Qwen3.5-4B β Hexagon NPU (QHexRT) β v81
A prebuilt QHexRT bundle of Qwen/Qwen3.5-4B (the Qwen3-Next "GatedDeltaNet" hybrid lineage) running on the Qualcomm Hexagon v81 NPU (SM8850). textβtext.
The text decoder is a hybrid: 3 of every 4 layers are a recurrent gated delta-rule linear attention
(Qwen3_5GatedDeltaNet: a short causal-conv FIFO + an SSM state + gated RMSNorm), and every 4th layer is
gated softmax attention (q-proj output gate, per-head q/k RMSNorm, partial-rotary M-RoPE ΞΈ=1e7). The
runtime drives it with the qwen3_5_generate host-op (decode-over-prompt; conv + SSM + KV state carried
host-side), the lm-head as a separate graph.
Multi-context decode. The 32-layer W8 decode (3.6 GB) exceeds the v81 cDSP per-context memory ceiling
(contextCreateFromBinary β 0x3ea MEM_ALLOC). So the decode is split into 2 context shards by layer range
(0β15 / 16β31, ~1.81 GB each); the host-op runs them in sequence, threading the residual stream shardβshard
(only the last shard applies the final norm).

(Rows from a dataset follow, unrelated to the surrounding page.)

(** The files of the batch [g.next()] yields on an iterator that was not
    advanced before: the first [batch_size] entries of the index array,
    which is drawn afresh when the iterator shuffles (batch sizes are
    positive). *)
Definition next_files (env : Env) (g : DirectoryIterator) : list string :=
  let index_array :=
    if it_shuffle g then shuffled env (it_filenames g) else it_filenames g in
  firstn (Z.to_nat (it_batch_size g)) index_array.

(** [g.next()[0]] *)
Definition next_inputs (env : Env) (g : DirectoryIterator) : M Tensor :=
  emit (EvNext g) ;;
  ret (Batch g (next_files env g)).

(** ** The blocks of [main] *)

(** "check input arguments", lines 67-75. *)
Definition check_input_arguments (architecture color_mode loss : string) : M unit :=
  (if (architecture =s "resnet") && (color_mode =s "grayscale")
   then raise (ValueError "ResNet expects rgb images") else ret tt) ;;
  (if (architecture =s "nasnet") && (color_mode =s "grayscale")
   then raise (ValueError "NasNet expects rgb images") else ret tt) ;;
  (if (loss =s "MSSIM") && (color_mode =s "grayscale")
   then raise (ValueError "MSSIM works only with rgb images") else ret tt) ;;
  (if (loss =s "SSIM") && (color_mode =s "rgb")
   then raise (ValueError "SSIM works only with grayscale images") else ret tt).

(** "set chennels and metrics to monitor training", lines 77-85:
    the values of [channels], [resmaps_mode] and [metrics] afterwards. *)
Definition set_channels_and_metrics (color_mode : string)
  : option Z * option string * option (list Metric) :=
  if color_mode =s "grayscale" then (Some 1, Some "SSIM", Some [ssim_metric])
  else if color_mode =s "rgb" then (Some 3, Some "MSSIM", Some [mssim_metric])
  else (None, None, None).

(** "build model", lines 87-97: the values of [model] and [base_encoder]. *)
Definition build_model (architecture : string) (channels : option Z)
  : M (option Model * option BaseEncoder) :=
  if architecture =s "mvtec" then
    c <- local "channels" channels ;;
    emit (EvBuildModel (MvtecModel c)) ;;
    ret (Some (MvtecModel c), None)
  else if architecture =s "mvtec2" then
    c <- local "channels" channels ;;
    emit (EvBuildModel (Mvtec2Model c)) ;;
    ret (Some (Mvtec2Model c), None)
  else if architecture =s "resnet" then
    emit (EvBuildModel ResnetModel) ;;
    ret (Some ResnetModel, Some ResnetEncoder)
  else if architecture =s "nasnet" then
    raise (Exception_ "Nasnet ist not yet implemented.")
  else ret (None, None).

(** "set loss function", lines 99-107: the value of [loss_function]. *)
Definition set_loss_function (loss : string) : option LossObjective :=
  if loss =s "SSIM" then Some ssim_loss
  else if loss =s "MSSIM" then Some mssim_loss
  else if loss =s "L2" then Some l2_loss
  else if loss =s "MSE" then Some (keras_loss "mean_squared_error")
  else None.

(** "PREPROCESSING", lines 142-157: the values of [rescale], [shape],
    [preprocessing_function] and [preprocessing]. *)
Definition set_preprocessing (architecture : string)
  : option (option Q) * option (Z * Z) * option (option PreprocessInput)
    * option (option string) :=
  if (architecture =s "mvtec") || (architecture =s "mvtec2") then
    (Some (Some (1 # 255)%Q), Some (256, 256), Some None, Some None)
  else if architecture =s "resnet" then
    (Some None, Some (299, 299), Some (Some inception_resnet_v2_preprocess_input),
     Some (Some "keras.applications.inception_resnet_v2.preprocess_input"))
  else if architecture =s "nasnet" then
    (Some None, Some (224, 224), Some (Some nasnet_preprocess_input),
     Some (Some "keras.applications.inception_resnet_v2.preprocess_input"))
  else (None, None, None, None).

(** The learning-rate finder, lines 240-261: the value of [max_lr]. *)
Definition find_learning_rate (env : Env) (lr_find : Z) (save_dir : string)
  : M (option Q) :=
  if lr_find >? 0 then
    emit EvLrFind ;;
    emit EvLrPlot ;;
    emit (EvSavefig (path_join save_dir ["lr_find_plot.png"])) ;;
    emit EvShow ;;
    print "[INFO] learning rate finder complete" ;;
    print "[INFO] examine plot and adjust learning rates before training" ;;
    emit (EvInput "Enter max learning rate: ") ;;
    max_lr <- match typed_max_lr env with
              | Some v => ret v
              | None => raise (ValueError "could not convert string to float")
              end ;;
    emit EvResetWeights ;;
    ret (Some max_lr)
  else ret None.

Each shard updates only its own layers' conv/SSM/KV state. This
is numerically identical to a single decode graph β parity stays greedy-exact.
What's here (v81/ β the flat artifacts root)
| file | role | ~size |
|---|---|---|
qwen3.5-4b-1024.json |
QHexRT manifest (the declarative run plan) | 2 KB |
qwen354b_decode_s0_w8.bin |
decode shard 0 (layers 0β15, W8) | 1.81 GB |
qwen354b_decode_s1_w8.bin |
decode shard 1 (layers 16β31, W8) | 1.81 GB |
qwen354b_lmhead_f16.bin |
lm-head context binary (tied embed, fp16) | 1.27 GB |
qwen354b_embed_f16.bin |
embedding table (host lookup, fp16) | 1.27 GB |
tokenizer.json |
Qwen2-style BPE tokenizer | 20 MB |
Arch-pinned: a v81 binary will not load on another Hexagon arch. The QNN runtime libs come from the QAIRT SDK, not this repo.
Run
hf download runanywhere/qwen3_5_4b_HNPU --local-dir q35_4b
adb push q35_4b/v81 /data/local/tmp/wq/qwen35-4b
# also stage the QAIRT runtime libs + a qhx_generate built with the qwen3_5_generate host-op (see caveats)
adb shell "cd /data/local/tmp/wq && LD_LIBRARY_PATH=. \
./qhx_generate qwen35-4b/qwen3.5-4b-1024.json libQnnHtp.so libQnnSystem.so qwen35-4b 64 'The capital of France is'"
Measured (device: SM8850 / v81, QAIRT 2.47)
- Decode: ~5.5 tok/s (W8 weight-only, 2 context shards).
- Parity: greedy-EXACT β on-device tokens match the HF
Qwen/Qwen3.5-4Bgreedy continuation 64/64 (prompt "The capital of France is").
Caveats
- W8 weight-only decode (the ~7 GB fp16 decode exceeds device RAM; W8 ~3.6 GB) + fp16 lm-head. Greedy parity is exact under W8 (64/64) for this model.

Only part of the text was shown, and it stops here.